-- DESCRIPTION OF THE TASK --
Return the records, each one exactly as written.

EXTRACTED INFORMATION section start

(* ===== verification/Sharding.v ===== *)
(** * Sharding: the sharders, which choose the connections to evict
      ([libp2p/networksharding], [libp2p/networksharding/factory])

    The lists sharder splits the connected peers into classes, keeps in each
    class as many as its bound allows, the spare places of a class being passed
    to the next, and evicts the peers farthest from the own identifier.  The one
    list sharder has one class, the nil sharder evicts nobody.  The preferred
    peers holder is shared with other components: a call takes its current
    answers. *)

From S2P Require Import Prelude Errors Config Interfaces Wire Distances.
From Stdlib Require Import ZArith Lia String Strings.Byte.
From stdpp Require Import prelude gmap list strings sorting pretty.

Local Open Scope Z_scope.

Definition minAllowedConnectedPeersListSharder : Z := 5.
Definition minAllowedValidators : Z := 1.
Definition minAllowedObservers : Z := 1.
Definition minUnknownPeers : Z := 1.
Definition minAllowedConnectedPeersOneSharder : Z := 3.

(** The classes of peers, the keys of the map of [splitPeerIds]. *)
Definition intraShardValidators : Z := 0.
Definition intraShardObservers : Z := 10.
Definition crossShardValidators : Z := 20.
Definition crossShardObservers : Z := 30.
Definition seeders : Z := 40.
Definition unknown : Z := 50.
Definition fullHistoryObservers : Z := 60.

(** ** Functions on lists of peers *)

Definition computeUsedAndSpare (existing maximum : Z) : Z * Z :=
  if existing <? maximum then (existing, maximum - existing) else (maximum, 0).

Definition has (pid : PeerID) (list : list PeerID) : bool :=
  existsb (fun p => bool_decide (p = pid)) list.

Section Evict.

Context `{SortSort}.

Definition evict (distances : list PeerDistance) (numKeep : Z) : list PeerID :=
  let numKeep := if numKeep <? 0 then 0 else numKeep in
  if numKeep >=? len distances then []
  else
    let distances := sort_Sort Distance distances in
    ID <$> drop (Z.to_nat numKeep) distances.

End Evict.

(** ** The lists sharder *)

Section ListsSharder.

Context `{SortSort} (ConvertPeerID : PeerID -> bytes) (Pretty : PeerID -> string).

(** The preferred peers holder is a reference. *)
Record ArgListsSharder : Type := mkArgListsSharder {
  PeerResolver : option PeerShardResolver;
  SelfPeerId : PeerID;
  arg_P2pConfig : P2PConfig;
  PreferredPeersHolder : option unit;
  NodeOperationMode : string
}.

Record peersConnections : Type := mkPeersConnections {
  pc_maxPeerCount : Z;
  pc_intraShardValidators : Z;
  pc_crossShardValidators : Z;
  pc_intraShardObservers : Z;
  pc_crossShardObservers : Z;
  pc_seeders : Z;
  pc_fullHistoryObservers : Z;
  pc_unknown : Z
}.

Record listsSharder : Type := mkListsSharder {
  peerShardResolver : PeerShardResolver;
  selfPeerId : PeerID;
  maxPeerCount : Z;
  maxIntraShardValidators : Z;
  maxCrossShardValidators : Z;
  maxIntraShardObservers : Z;
  maxCrossShardObservers : Z;
  maxSeeders : Z;
  maxFullHistoryObservers : Z;
  maxUnknown : Z;
  ls_seeders : list string;
  computeDistance : PeerID -> PeerID -> Z
}.

(** The conversions from [uint32] to [int] keep the value. *)
Definition processNumConnections (arg : ArgListsSharder) : result peersConnections :=
  let s := Sharding (arg_P2pConfig arg) in
  let fullArchive := bool_decide (NodeOperationMode arg = FullArchiveMode) in
  let fullHistory := if fullArchive then MaxFullHistoryObservers (AdditionalConnections s) else 0 in
  let maxPeers := TargetPeerCount s + fullHistory in
  let providedPeers := MaxIntraShardValidators s + MaxCrossShardValidators s +
    MaxIntraShardObservers s + MaxCrossShardObservers s + MaxSeeders s + fullHistory in
  if providedPeers + minUnknownPeers >? maxPeers then
    Err (ErrWrap ErrInvalidValue
           (", maxValidators + maxObservers + seeders + full archive nodes should be less than " +:+ pretty maxPeers))
  else
    Ok (mkPeersConnections maxPeers (MaxIntraShardValidators s) (MaxCrossShardValidators s)
          (MaxIntraShardObservers s) (MaxCrossShardObservers s) (MaxSeeders s) fullHistory
          (maxPeers - providedPeers)).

EXTRACTED INFORMATION section end

-- TASK ANSWER --
(* ===== verification/Sharding.v ===== *)
(** * Sharding: the sharders, which choose the connections to evict
      ([libp2p/networksharding], [libp2p/networksharding/factory])

    The lists sharder splits the connected peers into classes, keeps in each
    class as many as its bound allows, the spare places of a class being passed
    to the next, and evicts the peers farthest from the own identifier.  The one
    list sharder has one class, the nil sharder evicts nobody.  The preferred
    peers holder is shared with other components: a call takes its current
    answers. *)

From S2P Require Import Prelude Errors Config Interfaces Wire Distances.
From Stdlib Require Import ZArith Lia String Strings.Byte.
From stdpp Require Import prelude gmap list strings sorting pretty.

Local Open Scope Z_scope.

Definition minAllowedConnectedPeersListSharder : Z := 5.
Definition minAllowedValidators : Z := 1.
Definition minAllowedObservers : Z := 1.
Definition minUnknownPeers : Z := 1.
Definition minAllowedConnectedPeersOneSharder : Z := 3.

(** The classes of peers, the keys of the map of [splitPeerIds]. *)
Definition intraShardValidators : Z := 0.
Definition intraShardObservers : Z := 10.
Definition crossShardValidators : Z := 20.
Definition crossShardObservers : Z := 30.
Definition seeders : Z := 40.
Definition unknown : Z := 50.
Definition fullHistoryObservers : Z := 60.

(** ** Functions on lists of peers *)

Definition computeUsedAndSpare (existing maximum : Z) : Z * Z :=
  if existing <? maximum then (existing, maximum - existing) else (maximum, 0).

Definition has (pid : PeerID) (list : list PeerID) : bool :=
  existsb (fun p => bool_decide (p = pid)) list.

Section Evict.

Context `{SortSort}.

Definition evict (distances : list PeerDistance) (numKeep : Z) : list PeerID :=
  let numKeep := if numKeep <? 0 then 0 else numKeep in
  if numKeep >=? len distances then []
  else
    let distances := sort_Sort Distance distances in
    ID <$> drop (Z.to_nat numKeep) distances.

End Evict.

(** ** The lists sharder *)

Section ListsSharder.

Context `{SortSort} (ConvertPeerID : PeerID -> bytes) (Pretty : PeerID -> string).

(** The preferred peers holder is a reference. *)
Record ArgListsSharder : Type := mkArgListsSharder {
  PeerResolver : option PeerShardResolver;
  SelfPeerId : PeerID;
  arg_P2pConfig : P2PConfig;
  PreferredPeersHolder : option unit;
  NodeOperationMode : string
}.

Record peersConnections : Type := mkPeersConnections {
  pc_maxPeerCount : Z;
  pc_intraShardValidators : Z;
  pc_crossShardValidators : Z;
  pc_intraShardObservers : Z;
  pc_crossShardObservers : Z;
  pc_seeders : Z;
  pc_fullHistoryObservers : Z;
  pc_unknown : Z
}.

Record listsSharder : Type := mkListsSharder {
  peerShardResolver : PeerShardResolver;
  selfPeerId : PeerID;
  maxPeerCount : Z;
  maxIntraShardValidators : Z;
  maxCrossShardValidators : Z;
  maxIntraShardObservers : Z;
  maxCrossShardObservers : Z;
  maxSeeders : Z;
  maxFullHistoryObservers : Z;
  maxUnknown : Z;
  ls_seeders : list string;
  computeDistance : PeerID -> PeerID -> Z
}.

(** The conversions from [uint32] to [int] keep the value. *)
Definition processNumConnections (arg : ArgListsSharder) : result peersConnections :=
  let s := Sharding (arg_P2pConfig arg) in
  let fullArchive := bool_decide (NodeOperationMode arg = FullArchiveMode) in
  let fullHistory := if fullArchive then MaxFullHistoryObservers (AdditionalConnections s) else 0 in
  let maxPeers := TargetPeerCount s + fullHistory in
  let providedPeers := MaxIntraShardValidators s + MaxCrossShardValidators s +
    MaxIntraShardObservers s + MaxCrossShardObservers s + MaxSeeders s + fullHistory in
  if providedPeers + minUnknownPeers >? maxPeers then
    Err (ErrWrap ErrInvalidValue
           (", maxValidators + maxObservers + seeders + full archive nodes should be less than " +:+ pretty maxPeers))
  else
    Ok (mkPeersConnections maxPeers (MaxIntraShardValidators s) (MaxCrossShardValidators s)
          (MaxIntraShardObservers s) (MaxCrossShardObservers s) (MaxSeeders s) fullHistory
          (maxPeers - providedPeers)).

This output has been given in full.